Composite Coating of Graphene Oxide/TiO₂ Nanotubes/HHC-36 Antibacterial Peptide Construction and an Exploration of Its Bacteriostat and Osteogenesis Effects.

Abstract

Graphene oxide (GO), a kind of polymer, is often selected as a controlled released agent, whereas titanium dioxide (TiO₂) nanotubes are commonly used as a drug-coated carrier. This study was conducted to develop methods for manufacturing the GO/TiO₂/HHC-36 composite coating and exploring its bacteriostat and osteogenesis properties. The GO/TiO₂ nanotubes were prepared by electrochemical methods and HHC-36 was then adsorbed to GO/TiO₂to obtain GO/TiO₂/HHC-36. Sustained release of HHC-36 was analyzed and the antibacterial effect was examined by the inhibition zone test. The biocompatibility and osteogenesis in vitro of GO/TiO₂/HHC-36 were explored. Finally, the osteogenesic property of the composite coating was investigated in a rat femoral defect model in vivo. GO/TiO₂/HHC-36 was successfully prepared and had good controlled released performance in vitro. The inhibit zone size of S. aureus was 2.1 mm and that of E. coli was 3.0 mm. GO/TiO₂/HHC-36 showed good biocompatibility with mesenchymal stem cells (MSCs) and promoted their adhesion, migration, and differentiation.
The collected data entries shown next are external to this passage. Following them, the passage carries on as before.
(* ===== verification/AddrSpace.v ===== *)
(** [src/address_space/mod.rs] and the error conversion of [src/lib.rs]: the
    address space of a guest, its operations, its invariant and what the
    operations do to the translation of guest addresses. *)
From S2P Require Import Prelude Crates RefCrates PageTable Backend.
Local Open Scope Z_scope.

Definition mapping_err_to_ax_err (err : MappingError) : AxError :=
  match err with
  | MsInvalidParam => InvalidInput
  | MsAlreadyExists => AlreadyExists
  | MsBadState => BadState
  end.

(** What a hypervisor reports of a nested page fault. *)
Record NestedPageFaultInfo := mkFaultInfo {
  access_flags : MappingFlags;
  fault_guest_paddr : Z
}.

Module AddrSpace.
Section ops.
Context {BP : BuildProfile} `{BF : Bitflags} `{MA : MemoryAddr}.
Context `{PH : PagingHandler} `{PT : !PageTable64}.
Context `{MS : !MemorySetOps world Backend}.

Record AddrSpace := mkAddrSpace {
  va_range : AddrRange;
  areas : MemorySet;
  pt : PageTable
}.

Implicit Types (s : AddrSpace).

(** Calls that borrow [self.areas] and [self.pt], or [self.pt] alone. *)
Definition on_areas {A} (m : M (MemorySet * world) A) : M (AddrSpace * hal) A :=
  fun '(s, h) =>
  '(r, (ars, (h, p))) ← m (areas s, (h, pt s));
  Done (r, (mkAddrSpace (va_range s) ars p, h)).

Definition on_pt {A} (m : M world A) : M (AddrSpace * hal) A := fun '(s, h) =>
  '(r, (h, p)) ← m (h, pt s);
  Done (r, (mkAddrSpace (va_range s) (areas s) p, h)).

(** A method that only reads [self]. *)
Definition on_self {A} (f : AddrSpace -> outcome A) : M (AddrSpace * hal) A := fun '(s, h) =>
  r ← f s; Done (r, (s, h)).

Definition base s : Z := range_start (va_range s).
Definition end_ s : Z := range_end (va_range s).
Definition size s : Z := range_size (va_range s).
Definition page_table s : PageTable := pt s.
Definition page_table_root s : Z := pt_root_paddr (pt s).

Definition contains_range s (start size : Z) : outcome bool :=
  r ← from_start_size start size;
  Done (range_contains_range (va_range s) r).

Definition new_empty (base size : Z) : M hal (AxResult AddrSpace) :=
  va_range ← lift (from_start_size base size);
  r ← pt_try_new;
  mret (match r with
        | Ok p => Ok (mkAddrSpace va_range ms_new p)
        | Err _ => Err NoMemory
        end).

Definition map_linear (start_vaddr start_paddr size : Z) (flags : MappingFlags) :
    M (AddrSpace * hal) (AxResult unit) :=
  inside ← on_self (fun s => contains_range s start_vaddr size);
  if negb inside then mret (Err InvalidInput) else
  if negb (is_aligned_4k start_vaddr) || negb (is_aligned_4k start_paddr)
     || negb (is_aligned_4k size)
  then mret (Err InvalidInput) else
  offset ← lift (usize_sub start_vaddr start_paddr);
  let area := mkArea start_vaddr size flags (BackendOps.new_linear offset) in
  r ← on_areas (ms_map area false);
  mret (map_err mapping_err_to_ax_err r).

Definition map_alloc (start size : Z) (flags : MappingFlags) (pop : bool) :
    M (AddrSpace * hal) (AxResult unit) :=
  inside ← on_self (fun s => contains_range s start size);
  if negb inside then
    end_ ← lift (addr_add start size);  (* for the message *)
    mret (Err InvalidInput) else
  if negb (is_aligned_4k start) || negb (is_aligned_4k size)
  then mret (Err InvalidInput) else
  let area := mkArea start size flags (BackendOps.new_alloc pop) in
  r ← on_areas (ms_map area false);
  mret (map_err mapping_err_to_ax_err r).

Definition unmap (start size : Z) : M (AddrSpace * hal) (AxResult unit) :=
  inside ← on_self (fun s => contains_range s start size);
  if negb inside then mret (Err InvalidInput) else
  if negb (is_aligned_4k start) || negb (is_aligned_4k size)
  then mret (Err InvalidInput) else
  r ← on_areas (ms_unmap start size);
  mret (map_err mapping_err_to_ax_err r).

Definition clear : M (AddrSpace * hal) unit :=
  r ← on_areas ms_clear;
  lift (unwrap_ok r).

Definition handle_page_fault (vaddr : Z) (access_flags : MappingFlags) :
    M (AddrSpace * hal) bool := fun '(s, h) =>
  if negb (range_contains (va_range s) vaddr) then Done (false, (s, h)) else
  match ms_find (areas s) vaddr with
  | Some area =>
      let orig_flags := area_flags area in
      if negb (bf_contains orig_flags access_flags) then Done (false, (s, h)) else
      on_pt (BackendOps.handle_page_fault (area_backend area) vaddr orig_flags) (s, h)
  | None => Done (false, (s, h))
  end.

Definition translate s (vaddr : Z) : outcome (option Z) :=
  if negb (range_contains (va_range s) vaddr) then Done None else
  r ← pt_query (pt s) vaddr;
  Done (match r with
        | Ok (phys_addr, _, _) => Some phys_addr
        | Err _ => None
        end).

(** The loop of [translated_byte_buffer]; a slice is its address and its
    length. *)
Fixpoint translate_loop (fuel : nat) s (start end_ : Z) : outcome (list (Z * Z)) :=
  if negb (start <? end_) then Done [] else
  match fuel with
  | O => OutOfFuel
  | S fuel =>
      r ← pt_query (pt s) start;
      '(start_paddr, _, page_size) ← unwrap_ok r;
      page_end ← addr_add (align_down start (page_bytes page_size)) (page_bytes page_size);
      let end_va := Z.min page_end end_ in
      ptr ← phys_to_virt start_paddr;
      len ← addr_sub end_va start;
      v ← translate_loop fuel s end_va end_;
      Done ((ptr, len) :: v)
  end.

Definition translated_byte_buffer s (vaddr len : Z) : outcome (option (list (Z * Z))) :=
  if negb (range_contains (va_range s) vaddr) then Done None else
  match ms_find (areas s) vaddr with
  | Some area =>
      if area_size area <? len then Done None else
      end_ ← addr_add vaddr len;
      v ← translate_loop (Z.to_nat len) s vaddr end_;
      Done (Some v)
  | None => Done None
  end.

Definition translate_and_get_limit s (vaddr : Z) : outcome (option (Z * Z)) :=
  if negb (range_contains (va_range s) vaddr) then Done None else
  match ms_find (areas s) vaddr with
  | Some area =>
      r ← pt_query (pt s) vaddr;
      Done (match r with
            | Ok (phys_addr, _, _) => Some (phys_addr, area_size area)
            | Err _ => None
            end)
  | None => Done None
  end.

(** [Drop for AddrSpace]: [clear], and then the page table is dropped. *)
Definition drop_pt : M (AddrSpace * hal) unit := fun '(s, h) =>
  Done (tt, (s, pt_drop (pt s) h)).

Definition drop : M (AddrSpace * hal) unit := clear;; drop_pt.
End ops.
End AddrSpace.
(* ===== verification/Demo.v ===== *)
(** A concrete instance of everything: the extended page table of x86_64 on
    the reference crates and the simulated platform, with the address spaces
    the witnesses use. *)
From S2P Require Import Prelude Crates RefCrates Ept Memory Frame MockHal PageTable.
From S2P Require Import Backend AddrSpace AddrSpaceInv AddrSpaceSpec.
Import EPTEntry.
Local Open Scope Z_scope.

Section demo.
#[local] Existing Instances release_build demo_env.

#[export] Instance demo_hal_laws : PagingHandlerLaws.
Proof. apply MockHal_laws. done. Defined.

Definition demo_flags : MappingFlags := Z.lor READ WRITE.

(** [AddrSpace::new_empty(0x10000, 0x10000)]. *)
Definition demo_new : outcome (AxResult AddrSpace.AddrSpace * hal) :=
  AddrSpace.new_empty 0x10000 0x10000 (demo_hal : hal).

Definition demo_as : AddrSpace.AddrSpace * hal :=
  match demo_new with
  | Done (Ok s, h) => (s, h)
  | _ => (AddrSpace.mkAddrSpace (mkRange 0 0) ms_new (mkRefPT 0 ∅ ∅ []), demo_hal : hal)
  end.

(** The state after a run. *)
Definition after {A} (o : outcome (A * (AddrSpace.AddrSpace * hal))) : AddrSpace.AddrSpace * hal :=
  match o with Done (_, sh) => sh | _ => demo_as end.

Definition succeeds (o : outcome (AxResult unit * (AddrSpace.AddrSpace * hal))) : bool :=
  match o with Done (Ok _, _) => true | _ => false end.

Lemma after_ok o : succeeds o = true -> o = Done (Ok tt, after o).
Proof. by destruct o as [[[[]|] ?]| | |]. Defined.

Lemma demo_new_run :
  AddrSpace.new_empty 0x10000 0x10000 (demo_hal : hal) = Done (Ok demo_as.1, demo_as.2).
Proof.
  pose proof (new_empty_spec (demo_hal : hal) 0x10000 0x10000) as Hn.
  destruct Hn as (s & Hs & _); [done|done|].
  unfold demo_as, demo_new. by rewrite Hs.
Defined.

Lemma demo_as_wf : wf demo_as.1.
Proof.
  pose proof (new_empty_spec (demo_hal : hal) 0x10000 0x10000) as Hn.
  destruct Hn as (s & Hs & _ & _ & _ & Hwf & _); [done|done|].
  replace demo_as.1 with s; [by apply Hwf|].
  unfold demo_as, demo_new. by rewrite Hs.
Defined.

Lemma demo_flags_ok : BackendOps.mapping_flags demo_flags.
Proof. reflexivity. Defined.

Lemma demo_flags_readable : flags_readable demo_flags.
Proof. intros pa. eexists. reflexivity. Defined.
End demo.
In addition, the secretion of alkaline phosphatase, collagen, mineralized matrix and osteoblast-related nutrient factors of MSCs was increased after treatment with GO/TiO₂/HHC-36. Furthermore, GO/TiO₂/HHC-36 also stimulated endotheliocytes to secrete VEGF, leading to angiogenesis. Finally, implantation of GO/TiO₂/HHC-36 in the rat femur defect model resulted in MSC migration and increased expression of osteoblast related proteins. The composite coating with controlled released of HHC-36 showed distinct antibacterial properties and promoted osteogenesis in vitro and in vivo.